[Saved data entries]

(* ===== verification/Block.v ===== *)
(** Block devices and partitions: devices/block.c and devices/partition.c.  A device is
    a disk or a part of another device; accesses go down to a sector of a disk. *)
From Stdlib Require Import ZArith Lia String.
From stdpp Require Import base numbers gmap list.
From S2P Require Import Prelude.
From S2P Require Import StringC.
From S2P Require Import StdlibC.
From S2P Require Import Stdio.

Local Open Scope Z_scope.

(** * Data *)

Definition BLOCK_SECTOR_SIZE : Z := 512.

Inductive block_type := BLOCK_KERNEL | BLOCK_FILESYS | BLOCK_SCRATCH | BLOCK_SWAP | BLOCK_RAW | BLOCK_FOREIGN.

#[export] Instance block_type_eq_dec : EqDecision block_type.
Proof. solve_decision. Defined.

Definition type_nr (t : block_type) : Z :=
  match t with BLOCK_KERNEL => 0 | BLOCK_FILESYS => 1 | BLOCK_SCRATCH => 2 | BLOCK_SWAP => 3 | BLOCK_RAW => 4 | BLOCK_FOREIGN => 5 end.

Definition BLOCK_ROLE_CNT : Z := 4.
Definition BLOCK_CNT : Z := 6.

Definition block_type_name (t : block_type) : string :=
  match t with
  | BLOCK_KERNEL => "kernel" | BLOCK_FILESYS => "filesys" | BLOCK_SCRATCH => "scratch" | BLOCK_SWAP => "swap"
  | BLOCK_RAW => "raw" | BLOCK_FOREIGN => "foreign"
  end.

(** A partition: the device it is a part of, and its first sector there. *)
Record partition := mkPart {
  p_block : Z;
  start : Z
}.

(** The operations of a driver with the data they are called with. *)
Inductive driver := Disk (d : Z) | Partition (p : partition).

Record block := mkBlock {
  name : list Z;
  type : block_type;
  size : Z;
  ops : driver;
  read_cnt : Z;
  write_cnt : Z
}.

Definition set_read_cnt (v : Z) (b : block) : block := mkBlock (name b) (type b) (size b) (ops b) v (write_cnt b).
Definition set_write_cnt (v : Z) (b : block) : block := mkBlock (name b) (type b) (size b) (ops b) (read_cnt b) v.

(** What the routines print. *)
Inductive note :=
| NoPartitions
| TablePast (sector : Z)
| BadSignature
| BadExtended (sector : Z)
| ExtendedIn (sector : Z)
| StartsPast (nr start : Z)
| EndsPast (nr last : Z)
| Stats (name : list Z) (type : string) (reads writes : Z)
| Registered (name : list Z) (size : Z) (info : list Z).

(** The devices by address, in the order in which they were found, and by role; the sectors of the disks; the address of
    the next device that is allocated. *)
Record devs := mkDevs {
  blocks : gmap Z block;
  all_blocks : list Z;
  block_by_role : list Z;
  sectors : gmap (Z * Z) (list Z);
  brk : Z;
  notes : list note
}.

Definition set_blocks (v : gmap Z block) (s : devs) : devs := mkDevs v (all_blocks s) (block_by_role s) (sectors s) (brk s) (notes s).
Definition set_sectors (v : gmap (Z * Z) (list Z)) (s : devs) : devs := mkDevs (blocks s) (all_blocks s) (block_by_role s) v (brk s) (notes s).
Definition set_roles (v : list Z) (s : devs) : devs := mkDevs (blocks s) (all_blocks s) v (sectors s) (brk s) (notes s).
Definition set_notes (v : list note) (s : devs) : devs := mkDevs (blocks s) (all_blocks s) (block_by_role s) (sectors s) (brk s) v.

Abbreviation bM := (st devs).

Definition gets {A} (f : devs -> A) : bM A := fun s => Ok (f s, s).
Definition modify (f : devs -> devs) : bM unit := fun s => Ok (tt, f s).

Definition say (n : note) : bM unit := modify (fun s => set_notes (notes s ++ [n]) s).

Definition get_block (b : Z) : bM block := fun s =>
  match blocks s !! b with
  | Some x => Ok (x, s)
  | None => Err EFault
  end.

Definition upd_block (b : Z) (f : block -> block) : bM unit := fun s =>
  match blocks s !! b with
  | Some x => Ok (tt, set_blocks (<[b := f x]> (blocks s)) s)
  | None => Err EFault
  end.

(** * Devices *)

Definition block_get_role (role : Z) : bM Z :=
  assert (role <? BLOCK_ROLE_CNT);;
  s ← st_get;
  match block_by_role s !! Z.to_nat role with
  | Some b => mret b
  | None => st_fail EFault
  end.

Definition block_set_role (role b : Z) : bM unit :=
  assert (role <? BLOCK_ROLE_CNT);;
  modify (fun s => set_roles (<[Z.to_nat role := b]> (block_by_role s)) s).

(** The device after [b] in the list of all devices; a null pointer is 0. *)
Fixpoint after (l : list Z) (b : Z) : Z :=
  match l with
  | [] => 0
  | x :: l => if x =? b then default 0 (head l) else after l b
  end.

Definition block_first : bM Z := gets (fun s => default 0 (head (all_blocks s))).
Definition block_next (b : Z) : bM Z := gets (fun s => after (all_blocks s) b).

Fixpoint find_name (l : list Z) (n : list Z) : bM Z :=
  match l with
  | [] => mret 0
  | b :: l => x ← get_block b; if bool_decide (n = name x) then mret b else find_name l n
  end.

Definition block_get_by_name (n : list Z) : bM Z := l ← gets all_blocks; find_name l n.

Definition block_size (b : Z) : bM Z := x ← get_block b; mret (size x).
Definition block_name (b : Z) : bM (list Z) := x ← get_block b; mret (name x).

Definition check_sector (b sector : Z) : bM unit :=
  x ← get_block b; if size x <=? sector then st_fail EPanic else mret tt.

(** [block_print_stats] from role [i] on; [n] roles are left. *)
Fixpoint stats_loop (n : nat) (i : Z) : bM unit :=
  match n with
  | O => mret tt
  | S n =>
      s ← st_get;
      match block_by_role s !! Z.to_nat i with
      | None => st_fail EUndef
      | Some b =>
          (if negb (b =? 0) then x ← get_block b; say (Stats (name x) (block_type_name (type x)) (read_cnt x) (write_cnt x)) else mret tt);;
          stats_loop n (i + 1)
      end
  end.

Definition block_print_stats : bM unit := stats_loop (Z.to_nat BLOCK_CNT) 0.

(** A sector of a disk. *)
Definition disk_read (d sector : Z) : bM (list Z) := fun s =>
  match sectors s !! (d, sector) with
  | Some bs => Ok (bs, s)
  | None => Err EFault
  end.

Definition disk_write (d sector : Z) (bs : list Z) : bM unit := fun s =>
  match sectors s !! (d, sector) with
  | Some _ => Ok (tt, set_sectors (<[(d, sector) := bs]> (sectors s)) s)
  | None => Err EFault
  end.

(** The operations of a partition, over those of the device it is on. *)
Definition partition_read (rd : Z -> Z -> bM (list Z)) (p : partition) (sector : Z) : bM (list Z) :=
  rd (p_block p) (u32 (start p + sector)).

Definition partition_write (wr : Z -> Z -> list Z -> bM unit) (p : partition) (sector : Z) (bs : list Z) : bM unit :=
  wr (p_block p) (u32 (start p + sector)) bs.

Fixpoint read_down (fuel : nat) (b sector : Z) : bM (list Z) :=
  match fuel with
  | O => st_fail EFuel
  | S fuel =>
      check_sector b sector;;
      x ← get_block b;
      bs ← (match ops x with
            | Disk d => disk_read d sector
            | Partition p => partition_read (read_down fuel) p sector
            end);
      upd_block b (fun x => set_read_cnt (u64 (read_cnt x + 1)) x);;
      mret bs
  end.

Fixpoint write_down (fuel : nat) (b sector : Z) (bs : list Z) : bM unit :=
  match fuel with
  | O => st_fail EFuel
  | S fuel =>
      check_sector b sector;;
      x ← get_block b;
      assert (negb (bool_decide (type x = BLOCK_FOREIGN)));;
      (match ops x with
       | Disk d => disk_write d sector bs
       | Partition p => partition_write (write_down fuel) p sector bs
       end);;
      upd_block b (fun x => set_write_cnt (u64 (write_cnt x + 1)) x)
  end.

(** A partition is registered after the device it is on, so that an access goes down through each device once at most. *)
Definition block_read (b sector : Z) : bM (list Z) := l ← gets all_blocks; read_down (length l) b sector.
Definition block_write (b sector : Z) (bs : list Z) : bM unit := l ← gets all_blocks; write_down (length l) b sector bs.

(** [malloc] does not fail. *)
Definition block_register (n : list Z) (t : block_type) (info : list Z) (sz : Z) (o : driver) : bM Z := fun s =>
  let b := brk s in
  let x := mkBlock (take 15 n) t sz o 0 0 in
  Ok (b, mkDevs (<[b := x]> (blocks s)) (all_blocks s ++ [b]) (block_by_role s) (sectors s) (b + 64) (notes s ++ [Registered (name x) sz info])).

(** * Partition tables *)

(** A string in memory, and what [snprintf] leaves in an array of [n] characters. *)
Definition STRING : Z := 4096.
Definition string_mem (s : list Z) : mem := list_to_map (zip (seqZ STRING (Zlen s + 1)) (s ++ [0])).

Definition sprint (n : Z) (format : string) (args : list arg) (m : mem) : res (list Z) :=
  match __vprintf collect (chars format) args (m, []) with
  | Ok (_, (_, out)) => Ok (u8 <$> take (Z.to_nat (n - 1)) out)
  | Err e => Err e
  end.

(** [partition_type_name] *)
Definition type_names : list (Z * string) :=
  ([(0x00, "Empty"); (0x01, "FAT12"); (0x02, "XENIX root"); (0x03, "XENIX usr"); (0x04, "FAT16 <32M"); (0x05, "Extended"); (0x06, "FAT16");
   (0x07, "HPFS/NTFS"); (0x08, "AIX"); (0x09, "AIX bootable"); (0x0a, "OS/2 Boot Manager"); (0x0b, "W95 FAT32"); (0x0c, "W95 FAT32 (LBA)");
   (0x0e, "W95 FAT16 (LBA)"); (0x0f, "W95 Ext'd (LBA)"); (0x10, "OPUS"); (0x11, "Hidden FAT12"); (0x12, "Compaq diagnostics");
   (0x14, "Hidden FAT16 <32M"); (0x16, "Hidden FAT16"); (0x17, "Hidden HPFS/NTFS"); (0x18, "AST SmartSleep"); (0x1b, "Hidden W95 FAT32");
   (0x1c, "Hidden W95 FAT32 (LBA)"); (0x1e, "Hidden W95 FAT16 (LBA)"); (0x20, "Pintos OS kernel"); (0x21, "Pintos file system");
   (0x22, "Pintos scratch"); (0x23, "Pintos swap"); (0x24, "NEC DOS"); (0x39, "Plan 9"); (0x3c, "PartitionMagic recovery");
   (0x40, "Venix 80286"); (0x41, "PPC PReP Boot"); (0x42, "SFS"); (0x4d, "QNX4.x"); (0x4e, "QNX4.x 2nd part"); (0x4f, "QNX4.x 3rd part");
   (0x50, "OnTrack DM"); (0x51, "OnTrack DM6 Aux1"); (0x52, "CP/M"); (0x53, "OnTrack DM6 Aux3"); (0x54, "OnTrackDM6"); (0x55, "EZ-Drive");
   (0x56, "Golden Bow"); (0x5c, "Priam Edisk"); (0x61, "SpeedStor"); (0x63, "GNU HURD or SysV"); (0x64, "Novell Netware 286");
   (0x65, "Novell Netware 386"); (0x70, "DiskSecure Multi-Boot"); (0x75, "PC/IX"); (0x80, "Old Minix"); (0x81, "Minix / old Linux");
   (0x82, "Linux swap / Solaris"); (0x83, "Linux"); (0x84, "OS/2 hidden C: drive"); (0x85, "Linux extended"); (0x86, "NTFS volume set");
   (0x87, "NTFS volume set"); (0x88, "Linux plaintext"); (0x8e, "Linux LVM"); (0x93, "Amoeba"); (0x94, "Amoeba BBT"); (0x9f, "BSD/OS");
   (0xa0, "IBM Thinkpad hibernation"); (0xa5, "FreeBSD"); (0xa6, "OpenBSD"); (0xa7, "NeXTSTEP"); (0xa8, "Darwin UFS"); (0xa9, "NetBSD");
   (0xab, "Darwin boot"); (0xb7, "BSDI fs"); (0xb8, "BSDI swap"); (0xbb, "Boot Wizard hidden"); (0xbe, "Solaris boot"); (0xbf, "Solaris");
   (0xc1, "DRDOS/sec (FAT-12)"); (0xc4, "DRDOS/sec (FAT-16 < 32M)"); (0xc6, "DRDOS/sec (FAT-16)"); (0xc7, "Syrinx"); (0xda, "Non-FS data");
   (0xdb, "CP/M / CTOS / ..."); (0xde, "Dell Utility"); (0xdf, "BootIt"); (0xe1, "DOS access"); (0xe3, "DOS R/O"); (0xe4, "SpeedStor");
   (0xeb, "BeOS fs"); (0xee, "EFI GPT"); (0xef, "EFI (FAT-12/16/32)"); (0xf0, "Linux/PA-RISC boot"); (0xf1, "SpeedStor"); (0xf4, "SpeedStor");
   (0xf2, "DOS secondary"); (0xfd, "Linux raid autodetect"); (0xfe, "LANstep"); (0xff, "BBT")])%string.

Definition partition_type_name (t : Z) : string :=
  match list_find (fun e => e.1 = t) type_names with
  | Some (_, (_, n)) => n
  | None => "Unknown"%string
  end.

Definition lift {A} (r : res A) : bM A := fun s => match r with Ok a => Ok (a, s) | Err e => Err e end.

Definition part_type (t : Z) : block_type :=
  if t =? 0x20 then BLOCK_KERNEL
  else if t =? 0x21 then BLOCK_FILESYS
  else if t =? 0x22 then BLOCK_SCRATCH
  else if t =? 0x23 then BLOCK_SWAP
  else BLOCK_FOREIGN.

Definition part_name (n : list Z) (nr : Z) : res (list Z) := sprint 16 "%s%d" [AWord STRING; AWord (u32 nr)] (string_mem n).
Definition part_info (t : Z) : res (list Z) := sprint 128 "%s (%02x)" [AWord STRING; AWord t] (string_mem (chars (partition_type_name t))).

Definition found_partition (b t start sz nr : Z) : bM unit :=
  bsize ← block_size b;
  if bsize <=? start then say (StartsPast nr start)
  else if (u32 (start + sz) <? start) || (bsize <? u32 (start + sz)) then say (EndsPast nr (u32 (start + sz)))
  else
    n ← block_name b;
    nm ← lift (part_name n nr);
    info ← lift (part_info t);
    block_register nm (part_type t) info sz (Partition (mkPart b start));; mret tt.

(** An entry of a partition table and the table, by their bytes. *)
Definition word_at (bs : list Z) (i : nat) : Z :=
  default 0 (bs !! i) + 256 * default 0 (bs !! (i + 1)%nat) + 65536 * default 0 (bs !! (i + 2)%nat) + 16777216 * default 0 (bs !! (i + 3)%nat).

Record partition_table_entry := mkEntry {
  e_type : Z;
  e_offset : Z;
  e_size : Z
}.

Definition entry_at (pt : list Z) (i : nat) : partition_table_entry :=
  let o := (446 + 16 * i)%nat in mkEntry (default 0 (pt !! (o + 4)%nat)) (word_at pt (o + 8)) (word_at pt (o + 12)).

Definition entries (pt : list Z) : list partition_table_entry := entry_at pt <$> seq 0 4.

Definition signature (pt : list Z) : Z := default 0 (pt !! 510%nat) + 256 * default 0 (pt !! 511%nat).

Definition extended (t : Z) : bool := (t =? 0x05) || (t =? 0x0f) || (t =? 0x85) || (t =? 0xc5).

(** The loop over the entries, [rec] the call for an extended partition. *)
Fixpoint parse_entries (rec : Z -> Z -> Z -> bM Z) (b sector primary : Z) (es : list partition_table_entry) (nr : Z) : bM Z :=
  match es with
  | [] => mret nr
  | e :: es =>
      nr ← (if (e_size e =? 0) || (e_type e =? 0) then mret nr
            else if extended (e_type e) then
              say (ExtendedIn sector);;
              if sector =? 0 then rec (e_offset e) (e_offset e) nr
              else rec (u32 (e_offset e + primary)) primary nr
            else
              let nr := s32 (nr + 1) in
              found_partition b (e_type e) (u32 (e_offset e + sector)) (e_size e) nr;; mret nr);
      parse_entries rec b sector primary es nr
  end.

(** [malloc] does not fail; the number of partitions found so far is an argument and the result. *)
Fixpoint read_partition_table (fuel : nat) (b sector primary nr : Z) : bM Z :=
  match fuel with
  | O => st_fail EFuel
  | S fuel =>
      bsize ← block_size b;
      if bsize <=? sector then say (TablePast sector);; mret nr
      else
        pt ← block_read b 0;
        if negb (signature pt =? 0xaa55) then
          (if primary =? 0 then say BadSignature else say (BadExtended sector));; mret nr
        else parse_entries (read_partition_table fuel b) b sector primary (entries pt) nr
  end.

**DIRECTIONS**: Copy the records above faithfully. Begin at their first line, end at the line containing "From S2P Require Import Stdio.", and include nothing else.

**REPLY TO THE TASK**:
(* ===== verification/Block.v ===== *)
(** Block devices and partitions: devices/block.c and devices/partition.c.  A device is
    a disk or a part of another device; accesses go down to a sector of a disk. *)
From Stdlib Require Import ZArith Lia String.
From stdpp Require Import base numbers gmap list.
From S2P Require Import Prelude.
From S2P Require Import StringC.
From S2P Require Import StdlibC.
From S2P Require Import Stdio.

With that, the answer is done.